It's not Breakfastables An outfit called East Side Entrees has fired what might be a preemptive strike against the possibility of a morning version of Oscar Mayer Lunchables. It's BreakfastBreaks, in several varieties. Mr. Tidbit selected the one that contains an ounce of Honey Nut Cheerios, a Fruit & Grain bar, a Minute Maid juice box, a plastic spoon, a paper napkin and a moist towelette. The Cheerios are already in a plastic bowl, but though they are shown on the BreakfastBreaks box splashing into milk, no milk is supplied. To be fair, the box does say "Easy, nutritious ... Just add milk." But where would having this collection of single-serving items make any kind of "convenience" sense (in the car? on the bus?) -- where there would also be a supply of milk?

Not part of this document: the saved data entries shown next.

(** X24: whatever truthy value is staged under a Dirty key of an existing
    event is written back as [Array.from] gives it, in place of the tags
    saved before, and the key is marked Clean and its entry removed: a
    list as it is, a string as its characters, a number, [true] or an
    object as the empty list.  (An object that lists a [length] is left
    out.) *)
Theorem flush_writes_array_from (w : world) (fs : list (string * json)) (c key i : string)
    (payload : json) (ev : event) :
  dirty_index w = Return (JObj fs) →
  NoDup (fst <$> fs) → Forall staging_key (fst <$> fs) →
  cached_calendar w = Some c → c ≠ "" →
  (∀ k, k ∈ fst <$> fs → is_dirty (JObj fs) k = true →
        ∃ j, JSON_parse (fst <$> userCache w !! k) = Return j) →
  is_dirty (JObj fs) key = true → target key = Some i →
  fst <$> userCache w !! key = Some (Json payload) → truthy payload = true →
  (∀ fields, payload = JObj fields → get_property payload "length" = None) →
  remote_ok w c i ev → takes_tags ev →
  let w' := (saveTagsFromCache w).2 in
  status w' key = Some (JStr "Clean") ∧ userCache w' !! key = None
  ∧ ∃ ev', events (Calendar w') !! (c, i) = Some ev'
           ∧ saved_selectedTags ev' = Some (Json (JArr (Array_from payload))).
Proof.
  intros Hindex Hnodup Hstaging Hcal Hc Hparse Hdirty Htarget Hstaged Htruthy _ Hok Htakes w'.
  subst w'. rewrite saveTagsFromCache_run, Hindex, Hcal.
  cbn [truthy default for_in_keys]. cbv zeta.
  unfold id, truthy_string. rewrite bool_decide_eq_false_2 by done. cbn [negb].
  pose proof (is_dirty_key fs key Hdirty) as Hin.
  destruct (saveTags_loop_payload c key i (fst <$> fs) fs payload w
              Hnodup Hstaging Hparse Hin Hdirty Htarget Hstaged Htruthy)
    as (fs' & w1 & -> & _ & Hdone).
  destruct (Hdone ev Hok Htakes) as (Hst & Hca & Hev). cbn [fst snd].
  assert (key ≠ "ModifiedEvents") as Hne.
  { rewrite Forall_forall in Hstaging. by apply staging_key_shape, Hstaging. }
  split; [|split; [|done]].
  - unfold status, dirty_index. cbn [userCache set_userCache]. by rewrite lookup_insert_eq.
  - cbn [userCache set_userCache]. by rewrite lookup_insert_ne.
Qed.

Lemma flush_writes_array_from_witness :
  let w := Sample.object_payload_world in
  let w' := (saveTagsFromCache w).2 in
  saved_selectedTags Sample.tagged_event = Some (Json (JArr [JStr "#Work"]))
  ∧ status w' "selectedTags_e1" = Some (JStr "Clean")
  ∧ userCache w' !! "selectedTags_e1" = None
  ∧ ∃ ev', events (Calendar w') !! ("primary", "e1") = Some ev'
           ∧ saved_selectedTags ev' = Some (Json (JArr [])).
Proof.
  intros w w'. split; [reflexivity|].
  apply (flush_writes_array_from w [("selectedTags_e1", JStr "Dirty")] "primary"
           "selectedTags_e1" "e1" (JObj [("tag", JStr "#Work")]) Sample.tagged_event);
    try reflexivity.
  - apply (bool_decide_unpack _). vm_compute. exact I.
  - repeat constructor.
  - discriminate.
  - intros k Hk _. apply list_elem_of_singleton in Hk as ->. by eexists.
  - by repeat split.
  - intros ep [= <-]. by eexists.
Defined.

(** *** The home page *)

Lemma spreadsheet_tags_sources (w1 w2 : world) :
  same_sources w1 w2 → spreadsheet_tags w1 = spreadsheet_tags w2.
Proof. intros Hsame. unfold spreadsheet_tags. by rewrite (tag_column_sources w1 w2). Qed.

Lemma default_catalogue_nonempty (l : list string) :
  ∃ rest, keep_first (DEFAULT_USER_TAGS ++ l) = "#Work" :: rest.
Proof. by eexists. Qed.

Lemma createHomePageCard_memo (gt : json → outcome bool) (w : world) (l : list json) :
  userTags (userProperties w) = Some (Json (JArr l)) →
  createHomePageCard gt w =
    (Return {| input_spreadsheet_id := or_empty (spreadsheetId (userProperties w));
               input_sheet_name := or_empty (sheetName (userProperties w));
               input_column := or_empty (column (userProperties w));
               input_email_domain_column := or_empty (emailDomainColumn (userProperties w));
               currentTagsSection :=
                 if bool_decide (0 < length l) then buttonSet (home_tag_button <$> l)
                 else textParagraph "Error: Unable to retrieve tags. Please check your spreadsheet configuration and try refreshing." |},
     w).
Proof.
  intros Hmemo. unfold createHomePageCard. unfold_M. rewrite getUserTags_run, Hmemo.
  cbn [JSON_parse truthy length_positive]. by destruct (bool_decide _).
Qed.

(** X21: [handleSaveConfig] stores the four inputs of the form, deletes
    the memoized catalogue and confirms, and leaves cache, calendar and
    spreadsheets alone; the next [getUserTags] therefore computes the
    catalogue anew from the new settings, whatever was memoized before. *)
Theorem handleSaveConfig_resets (e : config_event) (w : world) :
  let w' := (handleSaveConfig e w).2 in
  (handleSaveConfig e w).1 = Return (notification "Configuration saved.")
  ∧ userProperties w' = saved_config e
  ∧ userCache w' = userCache w ∧ Calendar w' = Calendar w
  ∧ SpreadsheetApp w' = SpreadsheetApp w
  ∧ getUserTags w' =
      (let tags := keep_first (DEFAULT_USER_TAGS ++ spreadsheet_tags w') in
       (Return (catalog tags), (setProperty_userTags (JSON_stringify (catalog tags)) w').2)).
Proof.
  cbv zeta. split; [reflexivity|]. split; [reflexivity|]. split; [reflexivity|].
  split; [reflexivity|]. split; [reflexivity|].
  by rewrite getUserTags_run.
Qed.

(** X22: [handleRefreshTags] and [onHomePageOpen] never fail and never
    show the error paragraph: whatever was memoized, a string that is no
    JSON too, and however the engine compares a [length] that is no
    number with zero, they compute the catalogue anew, memoize it, and
    give the card with the four settings and one filled button for each
    tag of the catalogue, the default [#Work] first. *)
Theorem home_page_recomputes (gt : json → outcome bool) (w : world) :
  let tags := keep_first (DEFAULT_USER_TAGS ++ spreadsheet_tags w) in
  let w' := (setProperty_userTags (JSON_stringify (catalog tags)) w).2 in
  let card :=
    {| input_spreadsheet_id := or_empty (spreadsheetId (userProperties w));
       input_sheet_name := or_empty (sheetName (userProperties w));
       input_column := or_empty (column (userProperties w));
       input_email_domain_column := or_empty (emailDomainColumn (userProperties w));
       currentTagsSection := buttonSet (home_tag_button <$> (JStr <$> tags)) |} in
  handleRefreshTags gt w = (Return (updateHomeCard card), w')
  ∧ onHomePageOpen gt w = (Return card, w')
  ∧ ∃ rest, tags = "#Work" :: rest.
Proof.
  intros tags w' card.
  set (w0 := (deleteProperty_userTags w).2).
  assert (same_sources w0 w) as Hsame by (by repeat split).
  assert (getUserTags w0 = (Return (catalog tags), w')) as Hget.
  { rewrite getUserTags_run. cbn [w0 deleteProperty_userTags snd userProperties
      set_userProperties userTags JSON_parse truthy]. cbv zeta.
    by rewrite (spreadsheet_tags_sources _ w) by done. }
  destruct (default_catalogue_nonempty (spreadsheet_tags w)) as [rest Hrest]. fold tags in Hrest.
  assert (createHomePageCard gt w' = (Return card, w')) as Hcard.
  { rewrite (createHomePageCard_memo gt w' (JStr <$> tags)) by done.
    rewrite bool_decide_eq_true_2; [done|]. rewrite Hrest. simpl. lia. }
  assert (handleRefreshTags gt w = (Return (updateHomeCard card), w')) as Hrefresh.
  { unfold handleRefreshTags, try_catch.
    rewrite (bind_return _ _ w w0 ()) by done.
    rewrite (bind_return _ _ _ _ _ Hget).
    by rewrite (bind_return _ _ _ _ _ Hcard). }
  split; [exact Hrefresh|]. split; [|by exists rest].
  unfold onHomePageOpen. rewrite (bind_return _ _ _ _ _ Hrefresh).
  exact Hcard.
Qed.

And of course (sigh), there's this: At one discount supermarket, the box costs $2.49. At the same store, an ounce of Honey Nut Cheerios (from the smallest box, the most expensive per ounce) is 29 cents; the cereal bar, from a box of eight, averages 34 cents and the juice box, from a 10-pack, is 35 cents; total 98 cents. Throw in a very generous 20 cents for the spoon, napkin and towelette and you've still spent less than half the price of the BreakfastBreaks. If you're still thinking "great idea," they're on the breakfast-bar shelves.

Cheap at half the price Ragu and Bertolli have almost simultaneously launched pasta sauce in 13.5-ounce microwavable (nonrecyclable) pouches, both trumpeting that they are ready in 90 seconds, never mind that you still have to cook the pasta. Each is sold for roughly the same price as that brand's sauce in a 26-or-so-ounce glass jar. So each comes to you for about double the cost-per-ounce, with absolutely no advantage except that if you're serving only two or three folks, you won't have half a jar of leftover pasta sauce to put into the refrigerator.